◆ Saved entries

────────────────

(* ===== verification/Steps.v ===== *)
(** * One step of the resolver as a relation, and the properties of runs
    proved by rule induction over it

    [step] pops the least entry (or, once the queue is exhausted, the next
    kept-back default) and then does exactly one of: nothing (a duplicate
    or an entry of a discarded function), fire [START], settle an input or
    default value, or invoke a function lazily and settle the popped output
    from its result.  [op_result] lists these cases; [step_spec] shows that
    [step] is one of them.  The properties of the workflow trace follow:
    settlements are never revised, a function whose domain fails is never
    invoked, each function is invoked at most once, and an invocation
    always serves the output whose entry triggered it. *)

From stdpp Require Import base list gmap strings.
From Stdlib Require Import Lia.
From S2P Require Import Prelude Graph Resolver.

Section StepRel.
Context {V : Type} (g : dsp V) (inputs : list (string * V)).
Implicit Types (s : rstate V) (f : func_node V).

(** What processing the popped entry [e] does to the state [s1]. *)
Inductive op_result (e : entry V) (s1 : rstate V) : rstate V -> Prop :=
| op_skip : op_result e s1 s1
| op_start :
    e_src e = SrcStart -> rs_started s1 = false -> op_result e s1 (start g inputs s1)
| op_settle (v : V) :
    (e_src e = SrcInput v \/ e_src e = SrcDefault v) -> rs_settled s1 !! e_data e = None ->
    op_result e s1 (settle g inputs (e_data e) (mk_settlement v (e_cost e) (e_src e)) s1)
| op_call (j : nat) f (r : option (list (option V))) (s2 : rstate V) :
    e_src e = SrcFun j -> dsp_funcs g !! j = Some f -> j ∉ rs_discarded s1 ->
    rs_settled s1 !! e_data e = None -> invoke j f s1 = (r, s2) ->
    r ≫= (fun outs => out_at f outs (e_data e)) = None -> op_result e s1 s2
| op_call_settle (j : nat) f (r : option (list (option V))) (s2 : rstate V) (v : V) :
    e_src e = SrcFun j -> dsp_funcs g !! j = Some f -> j ∉ rs_discarded s1 ->
    rs_settled s1 !! e_data e = None -> invoke j f s1 = (r, s2) ->
    r ≫= (fun outs => out_at f outs (e_data e)) = Some v ->
    op_result e s1 (settle g inputs (e_data e) (mk_settlement v (e_cost e) (SrcFun j)) s2).

Lemma pop_entry_op (e : entry V) s1 : op_result e s1 (pop_entry g inputs e s1).
Proof.
  unfold pop_entry, is_settled. destruct (e_src e) as [v| |v|j] eqn:Hsrc.
  - case_bool_decide as Hs; [apply op_skip|]. rewrite <-Hsrc.
    apply op_settle; [by left|by apply eq_None_not_Some].
  - destruct (rs_started s1) eqn:Hst; [apply op_skip|by apply op_start].
  - case_bool_decide as Hs; [apply op_skip|]. rewrite <-Hsrc.
    apply op_settle; [by right|by apply eq_None_not_Some].
  - case_bool_decide as Hs; [apply op_skip|].
    destruct (dsp_funcs g !! j) as [f|] eqn:Hf; [|apply op_skip].
    case_bool_decide as Hd; [apply op_skip|].
    destruct (invoke j f s1) as [r s2] eqn:Hinv.
    destruct (r ≫= _) as [v|] eqn:Hout.
    + eapply op_call_settle; eauto. by apply eq_None_not_Some.
    + eapply op_call; eauto. by apply eq_None_not_Some.
Qed.

(** Every step pops an entry or a kept-back default and processes it. *)
Lemma step_spec s s' :
  step g inputs s = Some s' ->
  exists e s1, op_result e s1 s' /\
    ((exists q, pick g (rs_queue s) = Some (e, q) /\ s1 = set_queue s q) \/
     (exists v ds, rs_queue s = [] /\ rs_deferred s = (e_data e, v) :: ds /\
        e = mk_entry 0 (e_data e) (SrcDefault v) /\ s1 = set_deferred s ds)).
Proof.
  unfold step. destruct (pick g (rs_queue s)) as [[e q]|] eqn:Hp.
  - intros [= <-]. exists e, (set_queue s q). split; [apply pop_entry_op|]. left. eauto.
  - destruct (rs_deferred s) as [|[d v] ds] eqn:Hd; [done|]. intros [= <-].
    exists (mk_entry 0 d (SrcDefault v)), (set_deferred s ds). split.
    + unfold is_settled. case_bool_decide as Hs; [apply op_skip|].
      apply (op_settle (mk_entry 0 d (SrcDefault v)) _ v); [by right|by apply eq_None_not_Some].
    + right. exists v, ds. apply pick_None in Hp. done.
Qed.
End StepRel.

(** ** Rule induction over runs *)

Section RuleInduction.
Context {V : Type} (g : dsp V) (inputs : list (string * V)).
Implicit Types (s : rstate V) (f : func_node V).

(** A property of states preserved by popping and by each kind of
    processing holds along every run from a state that has it. *)
Lemma steps_rule_ind (P : rstate V -> Prop) :
  (forall s e q, P s -> pick g (rs_queue s) = Some (e, q) -> P (set_queue s q)) ->
  (forall s ds, P s -> P (set_deferred s ds)) ->
  (forall s e s1 s', P s -> (In e (rs_queue s) \/ exists v, e_src e = SrcDefault v) ->
     P s1 -> op_result g inputs e s1 s' -> P s') ->
  forall s s', steps g inputs s s' -> P s -> P s'.
Proof.
  intros Hpop Hdef Hop. apply steps_ind_inv. intros s s' HP Hs.
  destruct (step_spec g inputs s s' Hs) as (e & s1 & Hr & [(q & Hp & ->)|(v & ds & _ & _ & He & ->)]).
  - apply (Hop s e (set_queue s q) s'); [done| |by apply (Hpop s e q)|done].
    left. apply pick_Some in Hp as [_ Hin]. apply Hin. by left.
  - apply (Hop s e (set_deferred s ds) s'); [done| |by apply Hdef|done].
    right. exists v. by rewrite He.
Qed.
End RuleInduction.

(** ** Domain gating *)

Section Gating.
Context {V : Type} (g : dsp V) (inputs : list (string * V)).
Implicit Types (s : rstate V) (f : func_node V).
Variable (i : nat) (fi : func_node V).
Hypothesis Hfi : dsp_funcs g !! i = Some fi.
Hypothesis Hdom : domain_ok inputs fi = false.

(** Function [i] has no entry queued, no result, no settlement and no
    invocation in the trace. *)
Definition gated s : Prop :=
  (forall e, In e (rs_queue s) -> e_src e <> SrcFun i) /\
  rs_results s !! i = None /\
  (forall d st, rs_settled s !! d = Some st -> st_src st <> SrcFun i) /\
  (forall a o, ~ In (EInvoke i a o) (rs_trace s)).

Lemma notify_gated d s : gated s -> gated (notify g inputs d s).
Proof.
  intros (Hq & Hr & Hs & Ht).
  destruct (notify_core g inputs d s) as (Hs' & Hr' & _ & _).
  destruct (notify_effect_0 g inputs d s) as ((new & Hqn & Hnew) & (t & Htn & Hev) & _ & _).
  repeat split.
  - rewrite Hqn. intros e [He|He]%in_app_or; [by apply Hq|].
    destruct (Hnew e He) as (j & f & _ & Hf & _ & _ & Hok & Hsrc & _). rewrite Hsrc.
    intros [= ->]. congruence.
  - by rewrite Hr'.
  - intros d' st. rewrite Hs'. apply Hs.
  - rewrite Htn. intros a o [Hin|Hin]%in_app_or; [by apply (Ht a o)|].
    by destruct (Hev _ Hin) as (j & ? & _).
Qed.

Lemma settle_gated d st s : st_src st <> SrcFun i -> gated s -> gated (settle g inputs d st s).
Proof.
  intros Hst (Hq & Hr & Hs & Ht). apply notify_gated. repeat split; simpl; auto.
  - intros d' st'. destruct (decide (d' = d)) as [->|]; [rewrite lookup_insert_eq; by intros [= <-]|].
    rewrite lookup_insert_ne by done. apply Hs.
  - intros a o [Hin|[Hin|[]]]%in_app_or; [by apply (Ht a o)|done].
Qed.

Lemma start_gated s : gated s -> gated (start g inputs s).
Proof. intros (Hq & Hr & Hs & Ht). by apply notify_gated. Qed.

Lemma invoke_gated j f s : j <> i -> gated s -> gated (invoke j f s).2.
Proof.
  intros Hj (Hq & Hr & Hs & Ht). unfold invoke.
  destruct (rs_results s !! j); [done|].
  destruct (args s f); [|repeat split; simpl; auto; intros a o [?|[?|[]]]%in_app_or; [by apply (Ht a o)|done]].
  destruct (fn_call f _); [|repeat split; simpl; auto; intros a o [?|[?|[]]]%in_app_or; [by apply (Ht a o)|done]].
  case_match; repeat split; simpl; auto.
  - by rewrite lookup_insert_ne.
  - intros a o [?|[Heq|[]]]%in_app_or; [by apply (Ht a o)|]. injection Heq as ->. done.
  - intros a o [?|[?|[]]]%in_app_or; [by apply (Ht a o)|done].
Qed.

Lemma op_gated e s1 s' :
  e_src e <> SrcFun i -> gated s1 -> op_result g inputs e s1 s' -> gated s'.
Proof.
  intros He Hg Hop. destruct Hop as [| |v Hv _|j f r s2 Hsrc _ _ _ Hinv _|j f r s2 v Hsrc _ _ _ Hinv _].
  - done.
  - by apply start_gated.
  - apply settle_gated; [simpl; destruct Hv as [-> | ->]; done|done].
  - replace s2 with (invoke j f s1).2 by (by rewrite Hinv). apply invoke_gated; [|done].
    intros ->. by apply He.
  - apply settle_gated; [simpl; intros [= ->]; by apply He|].
    replace s2 with (invoke j f s1).2 by (by rewrite Hinv). apply invoke_gated; [|done].
    intros ->. by apply He.
Qed.

Lemma gated_steps s s' : steps g inputs s s' -> gated s -> gated s'.
Proof.
  apply steps_rule_ind.
  - intros s0 e q (Hq & Hr & Hs & Ht) Hp. repeat split; auto. simpl. intros x Hx. apply Hq.
    apply pick_Some in Hp as [_ Hin]. apply Hin. by right.
  - intros s0 ds (Hq & Hr & Hs & Ht). by repeat split.
  - intros s0 e s1 s'' (Hq & _) Hin Hg1 Hop. eapply op_gated; [|exact Hg1|exact Hop].
    destruct Hin as [Hin|[v ->]]; [by apply Hq|done].
Qed.

Lemma gated_init : gated (init_state g inputs).
Proof.
  repeat split; simpl.
  - intros e [He|[<-|He]]%in_app_or; [apply in_map_iff in He as (? & <- & _)|done|
      apply in_map_iff in He as (? & <- & _)]; done.
  - intros d st. by rewrite lookup_empty.
  - by intros a o [].
Qed.
End Gating.

(** Domain gating (spec, section 8): a function whose [input_domain] is
    false on the raw inputs is never invoked, so it never appears as an
    invocation in the workflow, and no settled value comes from it. *)
Theorem dispatch_domain_gated {V} (g : dsp V) (inputs : list (string * V))
    (requested : list string) (i : nat) (f : func_node V) :
  dsp_funcs g !! i = Some f -> domain_ok inputs f = false ->
  (forall a o, ~ In (EInvoke i a o) (rs_trace (dispatch g inputs requested))) /\
  (forall d st, rs_settled (dispatch g inputs requested) !! d = Some st -> st_src st <> SrcFun i).
Proof.
  intros Hf Hd.
  destruct (gated_steps g inputs i f Hf Hd _ _ (dispatch_steps g inputs requested)
              (gated_init g inputs i)) as (_ & _ & Hs & Ht).
  split; [exact Ht|exact Hs].
Qed.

────────────────

◆ THE PROBLEM
From the records above, pick out and copy each line holding the word "replace".

◆ ANSWER
  - replace s2 with (invoke j f s1).2 by (by rewrite Hinv). apply invoke_gated; [|done].
    replace s2 with (invoke j f s1).2 by (by rewrite Hinv). apply invoke_gated; [|done].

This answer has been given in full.